The accumulation trend score is an on-chain indicator used to determine whether entities are actively accumulating coins. It’s a much better indicator of the overall market sentiment toward buying and selling, as one can apply it to any cohort to determine the behavior of any particular group.
The indicator comprises two metrics — an entity’s participation score and balance change score. An entity’s participation score represents its overall coin balance, while the balance change score represents the number of new coins bought or sold over one month.
An accumulation trend score closer to 1 shows that the largest part of the network is accumulating, while a score closer to 0 shows that the network is mainly distributing its coins.
When applied to Bitcoin, the accumulation trend score provides great insight into market participants’ balance size and behavior over one month. Exchanges and miners are excluded from the metric to make the data more representative of the market conditions,
Bitcoin’s accumulation trend score from April 2020 to August 2022 shows four distinct accumulation periods. Highlighted green on the chart above, the accumulation periods occurred in March 2020, early 2021, early 2022, and late May 2022. The most significant accumulation rate was seen in March 2020 as the onset of the COVID-19 pandemic crushed global markets. The major sell-off we’ve seen in the wake of the Terra (LUNA) crash in late May and early July triggered a major accumulation spree.

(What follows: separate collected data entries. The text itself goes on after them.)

(* ===== verification/Mkfs.v ===== *)
(** * The program that makes the file system image (mkfs.c)

    mkfs runs on the host, whose byte order is a parameter: the fields of the structures are
    values as the host sees them, [xint] and [xshort] convert, and a structure is copied to a
    block in the host's byte order. The image is the list of its blocks. The host's calls
    that write succeed; reading behind the end of the image ends the program, which is
    [Panic], as are failed assertions. What is printed is left out. *)

From stdpp Require Import base tactics numbers list strings.
From Stdlib Require Import ZArith Lia ZifyNat.
From S2P Require Import Prelude Layout Bio Log Fs.

Inductive host := Little | Big.

(** The bytes of a value in memory, and the value of bytes in memory. *)
Definition ordered (h : host) (l : list Z) : list Z := match h with Little => l | Big => reverse l end.
Fixpoint le_value (l : list Z) : Z := match l with [] => 0 | b :: l => b + 256 * le_value l end.
Definition word_bytes (h : host) (v : Z) : list Z := ordered h (le32 v).
Definition short_bytes (h : host) (v : Z) : list Z := ordered h [u8 v; u8 (v / 256)].
Definition value_of (h : host) (l : list Z) : Z := le_value (ordered h l).

Definition xshort (h : host) (x : Z) : Z := value_of h [u8 x; u8 (Z.shiftr x 8)].
Definition xint (h : host) (x : Z) : Z :=
  value_of h [u8 x; u8 (Z.shiftr x 8); u8 (Z.shiftr x 16); u8 (Z.shiftr x 24)].

Definition NINODES : Z := 200.
Definition nbitmap : Z := FSSIZE / (BSIZE * 8) + 1.
Definition ninodeblocks : Z := NINODES / IPB + 1.
Definition nlog : Z := LOGSIZE.
Definition nmeta : Z := 2 + nlog + ninodeblocks + nbitmap.
Definition nblocks : Z := FSSIZE - nmeta.

(** [struct dinode] *)
Record dinode := Dinode {
  d_type : Z;
  d_major : Z;
  d_minor : Z;
  d_nlink : Z;
  d_size : Z;
  d_addrs : list Z }.

Definition zero_dinode : dinode := Dinode 0 0 0 0 0 (replicate 13 0).
Definition d_addr (k : Z) (d : dinode) : Z := default 0 (d_addrs d !! Z.to_nat k).
Definition set_d_addr (k v : Z) (d : dinode) : dinode :=
  Dinode (d_type d) (d_major d) (d_minor d) (d_nlink d) (d_size d) (<[Z.to_nat k := v]> (d_addrs d)).
Definition set_d_size (v : Z) (d : dinode) : dinode :=
  Dinode (d_type d) (d_major d) (d_minor d) (d_nlink d) v (d_addrs d).

Definition dinode_bytes (h : host) (d : dinode) : list Z :=
  short_bytes h (d_type d) ++ short_bytes h (d_major d) ++ short_bytes h (d_minor d) ++
  short_bytes h (d_nlink d) ++ word_bytes h (d_size d) ++ (d_addrs d ≫= word_bytes h).
Definition short_at (h : host) (x : bdata) (o : nat) : Z := value_of h [byte_at x o; byte_at x (o + 1)].
Definition word_at (h : host) (x : bdata) (o : nat) : Z :=
  value_of h [byte_at x o; byte_at x (o + 1); byte_at x (o + 2); byte_at x (o + 3)].
Definition dinode_of (h : host) (x : bdata) (o : nat) : dinode :=
  Dinode (short_at h x o) (short_at h x (o + 2)) (short_at h x (o + 4)) (short_at h x (o + 6))
    (word_at h x (o + 8)) ((fun k => word_at h x (o + 12 + 4 * k)) <$> seq 0 13).

Record mkst := Mk {
  m_img : list bdata;
  m_sb : superblock;
  m_freeinode : Z;
  m_freeblock : Z }.

Definition zeroes : bdata := replicate (Z.to_nat BSIZE) 0.
(** The image with a block written; a write behind the end leaves zeros in between. *)
Definition write_block (n : nat) (x : bdata) (img : list bdata) : list bdata :=
  if decide (n < length img)%nat then <[n := x]> img
  else img ++ replicate (n - length img) zeroes ++ [x].
(** The block at byte [sec * BSIZE], a [uint]. *)
Definition sector (sec : Z) : nat := Z.to_nat (u32 (sec * BSIZE) / BSIZE).

Definition wsect (sec : Z) (buf : bdata) : M mkst unit :=
  modify (fun s => Mk (write_block (sector sec) buf (m_img s)) (m_sb s) (m_freeinode s) (m_freeblock s)).
Definition rsect (sec : Z) : M mkst bdata :=
  let! img := gets m_img in
  match img !! sector sec with
  | Some x => m_ret x
  | None => panic "read"
  end.

(** [freeblock++] *)
Definition next_block : M mkst Z :=
  let! s := get in
  put (Mk (m_img s) (m_sb s) (m_freeinode s) (u32 (m_freeblock s + 1))) ;;;
  m_ret (m_freeblock s).

Section Mkfs.
Variable h : host.

(** [((struct dinode* )buf) + (inum % IPB)], as an offset. *)
Definition dip (inum : Z) : nat := Z.to_nat (DINODE_SIZE * (inum mod IPB)).

Definition winode (inum : Z) (ip : dinode) : M mkst unit :=
  let! sb := gets m_sb in
  let bn := u32 (IBLOCK inum sb) in
  let! buf := rsect bn in
  wsect bn (put_bytes (dip inum) (dinode_bytes h ip) buf).

Definition rinode (inum : Z) : M mkst dinode :=
  let! sb := gets m_sb in
  let bn := u32 (IBLOCK inum sb) in
  let! buf := rsect bn in
  m_ret (dinode_of h buf (dip inum)).

Definition ialloc (type : Z) : M mkst Z :=
  let! s := get in
  let inum := m_freeinode s in
  put (Mk (m_img s) (m_sb s) (u32 (inum + 1)) (m_freeblock s)) ;;;
  winode inum (Dinode (xshort h type) 0 0 (xshort h 1) (xint h 0) (replicate 13 0)) ;;;
  m_ret inum.

(** [buf[i/8] = buf[i/8] | (0x1 << (i%8))] for [i] below [used]. *)
Definition used_map (used : Z) : bdata :=
  foldl (fun buf i => map_set (Z.of_nat i) buf) zeroes (seq 0 (Z.to_nat used)).
Definition balloc (used : Z) : M mkst unit :=
  if negb (used <? BSIZE * 8) then panic "assert" else
  let! sb := gets m_sb in
  wsect (sb_bmapstart sb) (used_map used).

(** The block of the file that holds block [fbn], allocated when there is none yet. *)
Definition iappend_block (fbn : Z) (din : dinode) : M mkst (dinode * Z) :=
  if fbn <? NDIRECT then
    let! din :=
      (if xint h (d_addr fbn din) =? 0 then
         let! b := next_block in m_ret (set_d_addr fbn (xint h b) din)
       else m_ret din) in
    m_ret (din, xint h (d_addr fbn din))
  else
    let! din :=
      (if xint h (d_addr NDIRECT din) =? 0 then
         let! b := next_block in m_ret (set_d_addr NDIRECT (xint h b) din)
       else m_ret din) in
    let! indirect := rsect (xint h (d_addr NDIRECT din)) in
    let o := Z.to_nat (4 * (fbn - NDIRECT)) in
    let! indirect :=
      (if word_at h indirect o =? 0 then
         let! b := next_block in
         let indirect := put_bytes o (word_bytes h (xint h b)) indirect in
         wsect (xint h (d_addr NDIRECT din)) indirect ;;; m_ret indirect
       else m_ret indirect) in
    m_ret (din, xint h (word_at h indirect o)).

(** The loop over the bytes [p] left to append, each turn of which takes at least one. *)
Fixpoint iappend_loop (fuel : nat) (din : dinode) (off : Z) (p : list Z) : M mkst (dinode * Z) :=
  match p, fuel with
  | [], _ => m_ret (din, off)
  | _, O => block
  | _, S fuel =>
      let fbn := off / BSIZE in
      if negb (fbn <? MAXFILE) then panic "assert" else
      let! r := iappend_block fbn din in
      let '(din, x) := r in
      let n1 := Z.min (Z.of_nat (length p)) (u32 ((fbn + 1) * BSIZE - off)) in
      let! buf := rsect x in
      wsect x (put_bytes (Z.to_nat (off - fbn * BSIZE)) (take (Z.to_nat n1) p) buf) ;;;
      iappend_loop fuel din (u32 (off + n1)) (drop (Z.to_nat n1) p)
  end.

Definition iappend (inum : Z) (p : list Z) : M mkst unit :=
  let! din := rinode inum in
  let! r := iappend_loop (length p) din (xint h (d_size din)) p in
  let '(din, off) := r in
  winode inum (set_d_size (xint h off) din).

(** [struct dirent] with the bytes of its name. *)
Definition dirent_bytes (inum : Z) (name : list Z) : list Z :=
  short_bytes h (xshort h inum) ++ strncpy_buf (Z.to_nat DIRSIZ) name.

(** [while((cc = read(fd, buf, sizeof(buf))) > 0) iappend(inum, buf, cc)] *)
Fixpoint append_chunks (inum : Z) (chunks : list (list Z)) : M mkst unit :=
  match chunks with
  | [] => m_ret tt
  | c :: chunks => iappend inum c ;;; append_chunks inum chunks
  end.

Definition SLASH : Z := 47.
Definition UNDERSCORE : Z := 95.

(** One argument: its name, and what the reads of the file return; [None] when it cannot be
    opened. *)
Definition add_file (rootino : Z) (arg : list Z * option (list (list Z))) : M mkst unit :=
  if bool_decide (SLASH ∈ arg.1) then panic "assert" else
  match arg.2 with
  | None => panic "open"
  | Some chunks =>
      let name := if hd 0 arg.1 =? UNDERSCORE then tail arg.1 else arg.1 in
      let! inum := ialloc T_FILE in
      iappend rootino (dirent_bytes inum name) ;;;
      append_chunks inum chunks
  end.

Definition superblock_bytes (sb : superblock) : list Z :=
  word_bytes h (sb_size sb) ++ word_bytes h (sb_nblocks sb) ++ word_bytes h (sb_ninodes sb) ++
  word_bytes h (sb_nlog sb) ++ word_bytes h (sb_logstart sb) ++ word_bytes h (sb_inodestart sb) ++
  word_bytes h (sb_bmapstart sb).

Definition make_sb : superblock :=
  Superblock (xint h FSSIZE) (xint h nblocks) (xint h NINODES) (xint h nlog) (xint h 2) (xint h (2 + nlog))
    (xint h (2 + nlog + ninodeblocks)).

(** [main] from the truncated image file on. *)
Definition mkfs_main (args : list (list Z * option (list (list Z)))) : M mkst unit :=
  modify (fun s => Mk (m_img s) make_sb (m_freeinode s) nmeta) ;;;
  mfor (seq 0 (Z.to_nat FSSIZE)) (fun i => wsect (Z.of_nat i) zeroes) ;;;
  wsect 1 (put_bytes 0 (superblock_bytes make_sb) zeroes) ;;;
  let! rootino := ialloc T_DIR in
  if negb (rootino =? ROOTINO) then panic "assert" else
  iappend rootino (dirent_bytes rootino [46]) ;;;
  iappend rootino (dirent_bytes rootino [46; 46]) ;;;
  mfor args (add_file rootino) ;;;
  let! din := rinode rootino in
  let off := xint h (d_size din) in
  let off := u32 ((off / BSIZE + 1) * BSIZE) in
  winode rootino (set_d_size (xint h off) din) ;;;
  let! used := gets m_freeblock in
  balloc used.

Definition mkfs (args : list (list Z * option (list (list Z)))) : outcome mkst unit :=
  mkfs_main args (Mk [] (Superblock 0 0 0 0 0 0 0) 1 0).
End Mkfs.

Highlighted in red and yellow, periods of coin distribution followed all periods of accumulation. Some of the highest rates of coin distribution were seen during the exodus of miners from China in the summer of 2021 and the start of Russia’s invasion of Ukraine in February 2022. This summer has also seen many addresses sell their BTC as macro uncertainty pushes more investors to de-risk their portfolios.

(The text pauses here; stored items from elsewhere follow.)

Lemma image_root own args c :
  image own args c -> fits args -> NoDup (canon ∘ snd <$> root_entries args) -> root_dir args c.
Proof.
  intros I F Hd. pose proof (ig_files _ _ _ I 1 ltac:(lia)) as D. unfold final_tree in D. rewrite set_file_eq in D.
  unfold root_dir. change ROOTINO with 1. rewrite loaded_node.
  pose proof (found_bytes _ _ _ _ D) as Hb. cbn [snd] in Hb. destruct D as [R Et Ev En Es Fr] eqn:ED. cbn [fst snd] in Es, Et.
  assert (Hsz : i_size (node 1 (dino c 1)) = d_size (dino c 1)) by done. rewrite Es in Hsz. pose proof (ft_inodes _ F) as Hn.
  split; [|split; [|split]].
  - split; [by eapply (found_fwf _ _ _ I); [|exact D|left]| |].
    + change (s16 (d_type (dino c 1)) = T_DIR). by rewrite Et.
    + rewrite Hsz, length_app, length_replicate. unfold padding. pose proof (length_root_bytes args). zlia.
  - change (s16 (d_nlink (dino c 1)) = 1). by rewrite En.
  - intros e He. by eapply root_find.
  - intros nm Hnm. by eapply root_find_none.
Qed.

Lemma image_file own args c k a : image own args c -> fits args -> args !! k = Some a -> plain_file c (2 + Z.of_nat k) (contents a).
Proof.
  intros I F Hk. pose proof (lookup_lt_Some _ _ _ Hk). pose proof (ft_inodes _ F). set (inum := 2 + Z.of_nat k).
  pose proof (ig_files _ _ _ I inum ltac:(lia)) as D. unfold final_tree in D. rewrite set_file_ne in D by lia.
  unfold tree in D. replace (inum =? 1) with false in D by lia. replace (Z.to_nat (inum - 2)) with k in D by lia.
  rewrite Hk in D. unfold plain_file. rewrite loaded_node. pose proof (found_bytes _ _ _ _ D) as Hb.
  pose proof (found_fwf _ _ _ I inum _ ltac:(lia) D ltac:(by right)) as W. destruct D as [R Et Ev En Es Fr]. cbn [fst snd] in *.
  split; [done|]. split; [change (s16 (d_type (dino c inum)) = T_FILE); by rewrite Et|].
  split; [change (s16 (d_nlink (dino c inum)) = 1); by rewrite En|]. split; [exact Es|done].
Qed.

Breaking down the accumulation trend score by cohorts reveals the behaviors of two major groups on the Bitcoin network — whales and shrimps. Whales are defined as addresses owning more than 1,000 BTC, while shrimps are addresses with less than 1 BTC.

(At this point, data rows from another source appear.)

(* ===== verification/FileSpec.v ===== *)
(** * The table of open files is consistent

    The invariant that relates the open files to the pipes alive, and its preservation by
    the operations of file.c and by [pipealloc]. *)

From stdpp Require Import base tactics numbers list gmap strings.
From Stdlib Require Import ZArith Lia ZifyNat.
From S2P Require Import Prelude Layout Spinlock Kalloc Sleeplock Bio Log Fs Pipe File.

(** Entry [k] is an end of the pipe at [a]. *)
Definition is_end (fs : list file) (a : Z) (writable : bool) (k : nat) : Prop :=
  exists f, fs !! k = Some f /\ f_type f = FD_PIPE /\ f_pipe f = a /\ f_writable f = writable.

Definition open_end (p : pipe) (writable : bool) : bool :=
  if writable then p_writeopen p else p_readopen p.

(** A free entry has no type; an end of a pipe belongs to a pipe that is alive and has
    that end open, and is the only entry for it; an end that is open has an entry; and a
    pipe alive has an open end. *)
Record ft_inv (fs : list file) (ps : gmap Z pipe) : Prop := FtInv {
  fi_ref k f : fs !! k = Some f -> 0 <= f_ref f;
  fi_none k f : fs !! k = Some f -> f_ref f = 0 -> f_type f = FD_NONE;
  fi_end a w k : is_end fs a w k -> exists p, ps !! a = Some p /\ open_end p w = true;
  fi_one a w k j : is_end fs a w k -> is_end fs a w j -> k = j;
  fi_open a p w : ps !! a = Some p -> open_end p w = true -> exists k, is_end fs a w k;
  fi_alive a p : ps !! a = Some p -> p_readopen p = true \/ p_writeopen p = true }.

Definition inv (s : ftst) : Prop := ft_inv (ft_file s) (ft_pipes s).

(** Changes of an entry that is no end of a pipe and becomes none. *)
Lemma is_end_alter fs g k f a w j :
  fs !! k = Some f -> f_type f <> FD_PIPE -> f_type (g f) <> FD_PIPE ->
  is_end (alter g k fs) a w j <-> is_end fs a w j.
Proof.
  intros Hk Hf Hg. unfold is_end. destruct (decide (k = j)) as [<-|Hne].
  - rewrite list_lookup_alter_eq, Hk. simpl. split.
    + intros (x & [= <-] & Ht & _). done.
    + intros (x & [= <-] & Ht & _). done.
  - by rewrite list_lookup_alter_ne.
Qed.

Lemma ft_inv_alter fs ps g k f :
  ft_inv fs ps -> fs !! k = Some f -> f_type f <> FD_PIPE -> f_type (g f) <> FD_PIPE ->
  0 <= f_ref (g f) -> (f_ref (g f) = 0 -> f_type (g f) = FD_NONE) -> ft_inv (alter g k fs) ps.
Proof.
  intros [I1 I2 I3 I4 I5 I6] Hk Hf Hg Hr Hn.
  assert (E : forall a w j, is_end (alter g k fs) a w j <-> is_end fs a w j)
    by (intros; by eapply is_end_alter).
  split.
  - intros j x [(-> & y & Hy & ->)|[_ Hj]]%list_alter_Some; [by simplify_eq|eauto].
  - intros j x [(-> & y & Hy & ->)|[_ Hj]]%list_alter_Some; [by simplify_eq|eauto].
  - intros a w j. rewrite E. apply I3.
  - intros a w j l. rewrite !E. apply I4.
  - intros a p w Hp Ho. destruct (I5 a p w Hp Ho) as [j Hj]. exists j. by rewrite E.
  - done.
Qed.

Lemma getf_lookup s k f : ft_file s !! k = Some f -> getf s k = f.
Proof. intros E. unfold getf. by rewrite E. Qed.

(** Changing the count of an entry in use. *)
Lemma ft_inv_ref fs ps k f v :
  ft_inv fs ps -> fs !! k = Some f -> 0 < v -> ft_inv (alter (set_f_ref v) k fs) ps.
Proof.
  intros [I1 I2 I3 I4 I5 I6] Hk Hv.
  assert (E : forall a w j, is_end (alter (set_f_ref v) k fs) a w j <-> is_end fs a w j).
  { intros a w j. unfold is_end. destruct (decide (k = j)) as [<-|Hne].
    - rewrite list_lookup_alter_eq, Hk. simpl. split; intros (x & [= <-] & ?); eexists; (split; [done|done]).
    - by rewrite list_lookup_alter_ne. }
  split.
  - intros j x [(-> & y & Hy & ->)|[_ Hj]]%list_alter_Some; [simpl; lia|eauto].
  - intros j x [(-> & y & Hy & ->)|[_ Hj]]%list_alter_Some; [simpl; lia|eauto].
  - intros a w j. rewrite E. apply I3.
  - intros a w j l. rewrite !E. apply I4.
  - intros a p w Hp Ho. destruct (I5 a p w Hp Ho) as [j Hj]. exists j. by rewrite E.
  - done.
Qed.

Lemma filealloc_run s :
  inv s ->
  match filealloc s with
  | Done (Some k) s' => inv s' /\ ft_pipes s' = ft_pipes s /\
      (exists f, ft_file s !! k = Some f /\ f_ref f = 0 /\ f_type f = FD_NONE /\
        ft_file s' = alter (set_f_ref 1) k (ft_file s))
  | Done None s' => s' = s
  | _ => False
  end.
Proof.
  intros I. unfold filealloc. munf. destruct (find_idx _ 0 (ft_file s)) as [k|] eqn:E; [|done].
  destruct (find_idx_Some _ _ _ _ E) as (f & _ & Hf & Pf & _). rewrite Nat.sub_0_r in Hf.
  assert (R0 : f_ref f = 0) by lia. split; [by eapply ft_inv_ref|]. split; [done|].
  exists f. split; [done|]. split; [done|]. split; [by eapply fi_none|done].
Qed.

(** The last reference to an end of a pipe goes. *)
Definition drop_entry (f : file) : file := set_f_type FD_NONE (set_f_ref 0 f).

Definition end_closed (ps : gmap Z pipe) (a : Z) (p : pipe) (w : bool) : gmap Z pipe :=
  let '(p, last) := pipeclose p w in if last then delete a ps else <[a := p]> ps.

Lemma is_end_drop fs k f a w j :
  fs !! k = Some f -> is_end (alter drop_entry k fs) a w j <-> j <> k /\ is_end fs a w j.
Proof.
  intros Hk. unfold is_end. destruct (decide (k = j)) as [<-|Hne].
  - rewrite list_lookup_alter_eq, Hk. simpl. split; [by intros (x & [= <-] & Ht & _)|by intros [? _]].
  - rewrite list_lookup_alter_ne by done. split; [intros; split; [congruence|done]|by intros [_ ?]].
Qed.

Throughout July, both whales and shrimps have been aggressively accumulating BTC. The chart below shows the rate of accumulation by cohorts, with whales, shrimp, and everyone in between accumulating for the entire month.
However, as August progresses, the rate of accumulation among whales is beginning to decrease. The overall macro uncertainty has pushed many large holders to de-risk and sell off their BTC holdings. Many investors are anticipating a hard winter and looking to get as much liquidity as possible.
The only entities still stacking BTC are shrimps, which have kept accumulating even when the majority of large holders began selling off. July was the most significant accumulation month for small holders since 2018, with shrimp increasing their balance by over 60,000 BTC in a single month. The second-largest accumulation was in December 2017 as Bitcoin reached its all-time high when shrimp accumulated 52,000 BTC in a month.
This shows that small holders see Bitcoin’s price of around $20,000 as very attractive and continue to acquire coins for long-term investment, even if its price remains flat.